CO2 is expected to have positive physiological effects by increasing the rate of photosynthesis. Currently, the amount of carbon dioxide in the atmosphere is 380 parts per million, in comparison to oxygen, which is 21,000. This means that often plants may be starved of carbon dioxide, being outnumbered by the photosynthetic pollutant oxygen. The effects of an increase in carbon dioxide would be higher on C3 crops (such as wheat) than on C4 crops (such as maize), because the former is more suspectible to carbon dioxide shortage. Under optimum conditions of temperature and humidity, the yield increase could reach 36%, if the levels of carbon dioxide are doubled.

A higher level of carbon dioxide would also allow plants to close their stomata, or make the opening smaller, reducing the loss of water through transpiration. This is because higher carbon dioxide levels would allow the stomata to be closed without suffering photorespiration, which due to too much oxygen in the plant cell's chloroplasts in ratio to carbon dioxide. Due to the carbon dioxide starvation mentioned above, the carbon dioxide molecules are outnumbered by oxygen molecules, oxygen often replaces carbon dioxide in the Calvin Cycle first. This not only halts sugar production but destroys existing sugars, badly stunting growth and crop output. Higher levels of carbon dioxide would reduce this likelihood, allowing sugar production to take place without destructive setbacks due to oxygen. This would mean the plant would be able to be able to allow the waste product of photosynthesis, oxygen to remain longer inside the chloroplasts, which would normally exit through the stomata, which is the normal solution to excess carbon dioxide. Allowing the stomata to be closed, and thus the reduction of loss of water decreases the plants need for water.
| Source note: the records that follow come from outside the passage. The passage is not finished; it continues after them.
(** A node that is no follower grants a vote to whom it may, at once. *)
Lemma eligible_granted env m req s rt g e :
  has_group s m rt g → LastLogEntry (Server.DB s) (RaftGroup.Id g) = Some e →
  RTGroup.Role rt ≠ FOLLOWER → keeps_group m env → refuses rt g e req = false →
  ∃ vote s', RequestVote env m req s = (Ok vote, s') ∧ RequestVoteResponse.Granted vote = true ∧
    RequestVoteResponse.CandidateId vote = RequestVoteRequest.CandidateId req ∧
    has_group s' m (record_vote req rt) g ∧ LastLogEntry (Server.DB s') (RaftGroup.Id g) = Some e.
Proof.
  intros Hg He Hrole Henv Href. rw (RequestVote_run _ _ _ _ _ _ Hg) He. cbv zeta. rw Href.
  change (Z.to_nat intervalCount) with (S 19). rw lazy_vote_round. cbv zeta.
  destruct (Henv 0 (Server.upd_now (Z.add (interval * Millisecond)) s) rt g Hg) as [[Hm Hp] Hl].
  set (s' := env 0 _) in *. rw Hm (proj2 (Z.eqb_neq _ _) Hrole). cbn [negb].
  eexists _, _. split; [reflexivity|]. split; [done|]. split; [done|]. split; [|by rw -He].
  split; [apply lookup_insert_eq|exact Hp].
Qed.

Lemma serve_cons m env req reqs s vote s1 votes s2 :
  RequestVote env m req s = (Ok vote, s1) → serve m reqs s1 = (Ok votes, s2) →
  serve m ((env, req) :: reqs) s = (Ok (vote :: votes), s2).
Proof. intros H1 H2. cbn [serve]. by rw (bind_Ok _ _ _ _ _ H1) (bind_Ok _ _ _ _ _ H2). Qed.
However, other studies also show a change in harvest quality. The growth improvement in C3 plants could favor vegetative biomass on grain biomass; thus leading to a decrease in grain production yield.
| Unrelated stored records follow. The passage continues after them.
(* ===== verification/MembershipFacts.v ===== *)
(** What the membership functions do: they respect the frame of [Server.v], so
    that committing an entry never disturbs a log; and each against its
    contract. *)
From S2P Require Export Membership Voting Scenario.

Section facts.
Context {W : World} {F : RaftFns}.

(** * The frame *)

Lemma frame_SMRegHost arg entry : preserves frame (SMRegHost arg entry).
Proof. unfold SMRegHost. solve_frame. Qed.

Lemma frame_update_peers `{!Storing R} meta f : preserves R (update_rt meta (RTGroup.upd_GroupPeers f)).
Proof. by apply frame_update_rt. Qed.

Lemma frame_load_group `{!Storing R} g : preserves R (load_group g).
Proof. unfold load_group. solve_frame. Qed.

Lemma frame_throw_if `{!Storing R} {A} (b : bool) e (m : MS A) :
  preserves R m → preserves R (if b then throw e else m).
Proof. destruct b; [intros _; apply preserves_throw, _|done]. Qed.

Lemma frame_SMNodeJoin `{!Storing R} arg entry : preserves R (SMNodeJoin arg entry).
Proof.
  unfold SMNodeJoin, GetOnboardGroup, GetClusterRPC. solve_frame.
  - apply storing_update. unfold txn_read. solve_frame. apply frame_load_group.
  - apply frame_update_peers.
Qed.

Lemma frame_SMNewClient arg entry : preserves frame (SMNewClient arg entry).
Proof. unfold SMNewClient. solve_frame. Qed.

Lemma frame_SMNewGroup `{!Storing R} arg entry : preserves R (SMNewGroup arg entry).
Proof.
  pose proof (W_group_u64 arg) as Hu. unfold SMNewGroup, send_pending.
  destruct (unmarshal arg) as [group ok]. solve_frame.
  apply storing_update. solve_frame.
Qed.

Lemma frame_fn_apply fn arg entry : preserves frame (fn_apply fn arg entry).
Proof.
  destruct fn; [apply frame_SMNodeJoin|apply frame_SMRegHost|apply frame_SMNewClient
               |apply frame_SMNewGroup|apply user_apply_frame].
Qed.

Lemma frame_CommitGroupLog m entry : preserves frame (CommitGroupLog m entry).
Proof. unfold CommitGroupLog. solve_frame. apply frame_fn_apply. Qed.

(** * The store under the membership functions *)

Lemma SaveGroup_get txn txn' g :
  SaveGroup txn g = Ok txn' → GetGroupFromKV txn' (RaftGroup.Id g) = Some g.
Proof.
  unfold SaveGroup, proto_marshal, txn_set, GetGroupFromKV.
  destruct (marshal g) as [|b] eqn:Hm; [done|]. destruct (kv_set _ _ _) as [|d] eqn:Hs; [done|].
  intros [= <-]. rw (kv_get_set _ _ _ _ Hs). simpl. by rw (unmarshal_marshal _ _ Hm).
Qed.

Lemma SavePeer_GetGroup txn txn' p gid :
  SavePeer txn p = Ok txn' → GetGroupFromKV txn' gid = GetGroupFromKV txn gid.
Proof.
  unfold SavePeer, txn_set, GetGroupFromKV. destruct (proto_marshal p); [|done..].
  destruct (kv_set _ _ _) as [|d] eqn:Hs; [done|]. intros [= <-].
  assert (peers_prefix (Peer.Group p) ++ U64Bytes (Peer.Id p) ≠ group_key gid) as Hne.
  { intros Heq. pose proof (length_ComposeKeyPrefix gid GROUP_META) as H12. fold (group_key gid) in H12.
    rw -Heq length_app in H12. unfold peers_prefix in H12.
    rw (length_ComposeKeyPrefix (Peer.Group p) GROUP_PEERS) (length_U64Bytes (Peer.Id p)) in H12.
    discriminate H12. }
  by rw (kv_get_set_ne _ _ _ _ (group_key gid) Hs Hne).
Qed.

Lemma SaveGroup_peers txn txn' g gid t :
  SaveGroup txn g = Ok txn' → peers_at txn gid t → peers_at txn' gid t.
Proof.
  unfold SaveGroup, txn_set. destruct (proto_marshal g); [|done..].
  destruct (kv_set _ _ _) as [|d] eqn:Hs; [done|]. intros [= <-] [Ht Hi]. split; [|done].
  apply (table_set_other _ _ _ _ _ _ Ht Hs). unfold peers_prefix, group_key.
  rw -(app_nil_r (ComposeKeyPrefix _ GROUP_META)). by apply has_prefix_kinds.
Qed.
Carbon dioxide is believed by many scientists to be potentially responsible of increase in agricultural production: a 10-15 % increase for wheat and soybean, 8% for corn and rice for a +2°C scenario on average. However, these results mask great differences among countries.

Global warming and water distribution

Global warming would be able to modify the global distribution of water, possibly leading to several effects, both detrimental and beneficial.

Effects of water availability on productivity

Water is one of the major limiting factors in the growth and production of crops worldwide. In spite of better water efficiency use, higher summer temperature and lower summer rainfall caused by global warming is likely to have adverse effects. The intensification of the extremes of the hydrological global cycle, will have consequences such as more frequent drought in northern sub-tropical areas or desertification extension in arid areas, while causing devastating flood in other areas.

In developed areas of the world agriculture, and competing industry and municipal users mine fossil water supplies. In coastal areas, deep water wells also reverse normal ground water flow toward the ocean, leading to saline water intrusion into aquifers. Further increases in usage would force societies to conform ground water usage to actual recharge rates.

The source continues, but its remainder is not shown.